But when I speak to friends and colleagues privately, senior members of the gay political/journalistic establishment, and just plain old gay friends around the country (and our own readers), the message I hear is far different from what I’m hearing from the groups. I’m clearly hearing three things. Well, four:
1. I feel empathy for transgendered people, and support their struggle for
2. I want ENDA to pass this year even if we can’t include transgendered
3. I don’t understand when transgendered people became part of the gay
And then there’s always #4: Please don’t tell anyone I told you this.
What I’m hearing is a message far different from what you hear from NGLTF and some of the louder activist claiming to speak for the enlightened masses. I think that a lot of gay people never truly accepted the transgender revolution that was thrust upon them. They simply sat back and shut up about their questions and concerns and doubts out of a sense of shame that it was somehow impolite to even question what was happening, and fear that if they did ask questions they’d be marked as bigots. And now, that paper-thin transgender revolution is coming home to roost.
In many ways, he’s right. Breaking up ENDA to make it easier to pass, which is the short-term pragmatic thing to do, would certainly be followed up on by the more hardcore people. However, many more glb people just aren’t going to immerse themselves in a battle for GENDA, even if they sympathize with transgendered people.
We have to admit the facts: there are differences between “glb” and “t,” and I’m not just talking about Hedwig and the Angry Inch. Certainly, those differences and misunderstandings prevent a lot of people who are glb from truly embracing the needs of transgendered and transsexual people. As I’ve stated a few times, the glbt movement has asked trans people to sacrifice before and didn’t follow up on it. Part of that is because we haven’t been as successful with glb rights as we’d like – and the movement’s been busy. Yet, no one can really deny that trans rights have been slowed at times because of “glb” indifference, at least by some people and organizations.

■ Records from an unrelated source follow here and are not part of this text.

(** * unplugin-electron-ipc: the build-time IPC transform

    A shallow embedding of [packages/unplugin-electron-ipc/src/index.ts]
    and of the library calls it relies on (JavaScript strings, node's
    [crypto] and [path], the TypeScript syntax tree, magic-string), followed
    by the properties of the transform.

    Conventions.  A JavaScript string is a [string]; one character stands
    for one UTF-16 code unit below 256.  Offsets are [nat].  A call that can
    throw returns an [option]. *)

From Stdlib Require Import Strings.String Strings.Ascii.
From Stdlib Require Import Lists.List.
From Stdlib Require Import NArith.NArith Arith.PeanoNat Arith.Arith.
From Stdlib Require Import Bool.Bool.
From Stdlib Require Import micromega.Lia.
Import ListNotations.

Local Open Scope list_scope.
Local Open Scope string_scope.

(* ================================================================== *)
(** * Part I: the model *)
(* ================================================================== *)

(** ** JavaScript string primitives *)

Module JsString.

(** The double quote, as a one-character string. *)
Definition dq : string := String (ascii_of_nat 34) EmptyString.

Fixpoint take (n : nat) (s : string) : string :=
  match n, s with
  | S n', String c s' => String c (take n' s')
  | _, _ => EmptyString
  end.

Fixpoint drop (n : nat) (s : string) : string :=
  match n, s with
  | S n', String _ s' => drop n' s'
  | _, _ => s
  end.

(** [s.slice(from, to)] for non-negative arguments: both are clamped to
    the length, and an empty string results when [to <= from]. *)
Definition slice (from to : nat) (s : string) : string :=
  take (to - from) (drop from s).

(** [s.startsWith(p)]. *)
Fixpoint startsWith (p s : string) : bool :=
  match p, s with
  | EmptyString, _ => true
  | String a p', String b s' => Ascii.eqb a b && startsWith p' s'
  | String _ _, EmptyString => false
  end.
(** X4. Places are judged one by one: when the places are split in two
    frames, both analyses return if the analysis of all places does, and a
    row is impacted in the whole exactly when it is impacted in one of the
    two parts. *)
Theorem places_are_judged_independently
    quakes_gdf (cities_gdf part1 part2 : GeoDataFrame (City G))
    min_mag radius_km cities_w_risk risk_zones :
  rows cities_gdf = rows part1 ++ rows part2 ->
  perform_risk_analysis quakes_gdf cities_gdf min_mag radius_km
  = Some (cities_w_risk, risk_zones) ->
  exists impacted1 zones1 impacted2 zones2,
    perform_risk_analysis quakes_gdf part1 min_mag radius_km
    = Some (impacted1, zones1)
    /\ perform_risk_analysis quakes_gdf part2 min_mag radius_km
       = Some (impacted2, zones2)
    /\ forall i r,
         In (i, r) (rows cities_w_risk) <->
         In (i, r) (rows impacted1) \/ In (i, r) (rows impacted2).
Proof.
  intros S E.
  destruct (perform_risk_analysis_returns _ _ _ _ _ _ E)
    as [[-> [-> Early]] | [source [C [Ec [Es [-> ->]]]]]].
  - exists empty_frame, empty_frame, empty_frame, empty_frame.
    assert (R : forall places : GeoDataFrame (City G),
               rows places = [] \/ rows (select_mag quakes_gdf min_mag) = [] ->
               perform_risk_analysis quakes_gdf places min_mag radius_km
               = Some (empty_frame, empty_frame)).
    { intros places [Ep | Eq].
      - apply perform_risk_analysis_no_data. now right.
      - now apply perform_risk_analysis_no_quake. }
    destruct Early as [Ec | Es].
    + rewrite Ec in S. symmetry in S. apply app_eq_nil in S. destruct S as [S1 S2].
      split; [apply R; now left |]. split; [apply R; now left |]. simpl. tauto.
    + split; [apply R; now right |]. split; [apply R; now right |]. simpl. tauto.
  - destruct (perform_risk_analysis_on_places source quakes_gdf part1
                min_mag radius_km C Es) as [impacted1 [zones1 [E1 J1]]].
    destruct (perform_risk_analysis_on_places source quakes_gdf part2
                min_mag radius_km C Es) as [impacted2 [zones2 [E2 J2]]].
    exists impacted1, zones1, impacted2, zones2.
    split; [exact E1 |]. split; [exact E2 |].
    intros i r. rewrite J1, J2, !sjoin_rows. rewrite S. split.
    + intros [c [j [z [Ic [Iz [Hz ->]]]]]]. apply in_app_iff in Ic.
      destruct Ic as [Ic | Ic]; [left | right]; exists c, j, z; auto.
    + intros [[c [j [z [Ic [Iz [Hz ->]]]]]] | [c [j [z [Ic [Iz [Hz ->]]]]]]];
        exists c, j, z; repeat split; try assumption;
        apply in_app_iff; [left | right]; assumption.
Qed.

(** X5. The risk zones do not depend on which places are given, as long as
    there is one: two analyses of the same events against two frames of
    places that are not empty raise together and return the same zones. *)
Theorem zones_do_not_depend_on_places
    quakes_gdf (places1 places2 : GeoDataFrame (City G)) min_mag radius_km :
  rows places1 <> [] ->
  rows places2 <> [] ->
  option_map snd (perform_risk_analysis quakes_gdf places1 min_mag radius_km)
  = option_map snd (perform_risk_analysis quakes_gdf places2 min_mag radius_km).
Proof.
  intros E1 E2.
  destruct (rows (select_mag quakes_gdf min_mag)) as [| q qs] eqn:Es.
  { now rewrite !perform_risk_analysis_no_quake. }
  destruct (crs quakes_gdf) as [source |] eqn:C.
  - rewrite !(perform_risk_analysis_zones source) by congruence. reflexivity.
  - rewrite !perform_risk_analysis_naive by congruence. reflexivity.
Qed.

End AnalysisLaws.

(** ** The downloads and the dashboard *)

Section DashboardFacts.

Context {G : Type} `{Shapely G} `{JoinOrder G} `{Presentation G}.

(** X6. A download that fails costs the analysis nothing but its result:
    whichever of the two feeds could not be read, the analysis of what
    [fetch_live_data] returned raises nothing and returns two empty
    frames. *)
Theorem failed_download_gives_empty_analysis
    (read_quakes : string -> option (GeoDataFrame (Quake G)))
    (read_cities : string -> option (GeoDataFrame (City G)))
    (url_quakes name_quakes url_cities name_cities : string)
    (min_mag radius_km : Q) :
  read_quakes url_quakes = None \/ read_cities url_cities = None ->
  perform_risk_analysis (fetch_live_data read_quakes url_quakes name_quakes)
                        (fetch_live_data read_cities url_cities name_cities)
                        min_mag radius_km
  = Some (empty_frame, empty_frame).
Proof.
  intro E. apply perform_risk_analysis_no_data. unfold fetch_live_data.
  destruct E as [E | E]; rewrite E; [left | right]; reflexivity.
Qed.

Lemma for_each_length {A B : Type} (body : A -> option B) (l : list A) bs :
  for_each body l = Some bs -> List.length bs = List.length l.
Proof.
  revert bs. induction l as [| a l IH]; simpl; intros bs E.
  - inversion E. reflexivity.
  - destruct (body a) as [b |]; simpl in E; [| discriminate].
    destruct (for_each body l) as [bs' |]; simpl in E; [| discriminate].
    inversion E; subst. simpl. now rewrite (IH bs').
Qed.

Lemma for_each_fails {A B : Type} (body : A -> option B) (l : list A) (a : A) :
  In a l -> body a = None -> for_each body l = None.
Proof.
  induction l as [| a' l IH]; simpl; intros I E; [destruct I |].
  destruct I as [-> | I].
  - now rewrite E.
  - destruct (body a'); simpl; [| reflexivity]. now rewrite (IH I E).
Qed.

Lemma heat_data_of_crs (risk_zones : GeoDataFrame (Quake G)) :
  crs risk_zones = None -> heat_data_of risk_zones = None.
Proof.
  intro C. unfold heat_data_of, to_crs. now rewrite C.
Qed.

Lemma heat_data_of_length (risk_zones : GeoDataFrame (Quake G)) heat_data :
  heat_data_of risk_zones = Some heat_data ->
  List.length heat_data = List.length (rows risk_zones)
  /\ map (fun t => snd t) heat_data = map (fun r => mag (snd r)) (rows risk_zones).
Proof.
  unfold heat_data_of, to_crs. destruct (crs risk_zones); simpl; [| discriminate].
  rewrite map_map. cbn [fst snd].
  revert heat_data. induction (rows risk_zones) as [| r rs IH]; simpl; intros h E.
  - inversion E. auto.
  - destruct (point_y _); simpl in E; [| discriminate].
    destruct (point_x _); simpl in E; [| discriminate].
    destruct (for_each _ _) as [h' |]; simpl in E; [| discriminate].
    inversion E; subst. simpl. destruct (IH h' eq_refl) as [L W].
    split; [now rewrite L | now rewrite W].
Qed.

Given all the transgendered people I’ve been close to in the past, I’d like to say I’m not ‘some of those people,’ but knowing everything I know I’ve still advocated for pragmatic solutions, at least during the Bush Administration. I may be willing to work hard for a GENDA too, but I know there’s hundreds of thousands of gay and bisexual people that won’t. I know that if ENDA would pass, it’s very unlikely for GENDA to follow it for at least 2-3 years, if not a decade. So, given that, am I still urging for the pragmatic solution?
Maybe, maybe not. It’s tough to say to millions of gay people that they should suffer too, all because the American people have an even more ignorant attitude toward transgendered people than they do gays and lesbians. Haven’t gay people already suffered enough? Then again, if glb people don’t embrace the transgendered community, who will?
I don’t know what’s the right solution in the long term battle. I don’t know how successful current glbt advocates can be in the future on transgendered rights if we don’t completely link our fates with the trans community now. It’s just too damn hard to predict. Will continuous progress eventually mean continual transgendered progress, as I’d like to think? Unfortunately, blogger.com doesn’t come equipped with a crystal ball. More importantly, the decision isn’t up to me, bloggers, writers or even the major players at HRC and other organizations. As Avarosis illustrates, it’ll come from whatever argument compels at least a majority of glb people.
However, I’ve been right all along in saying there’s a schism in the glbt community; that people are looking out for their own interests – and, sadly, are quite willing to tear down our supposed allies in order to protect self interests. Should we expect anything more from human beings? Well, history says it’s quite possible, but only under certain conditions. John Avarosis makes the great point that no revolution will be successful unless it’s embraced by the people within it. Has the gay community – as a whole – truly accepted the transgendered community as a part of the same struggle? Not according to Avarosis.
If the GLBT movement is going to succeed as a wide-spread movement, instead of splintering apart, it’s clear that GLB and T people need to have a meeting of the minds – before we can ever address the differences between when something’s pragmatic and when it’s downright selfish. Unfortunately, that’s a very slow, grassroots process. In this current climate of tearing each other apart, do we have the patience to go through it?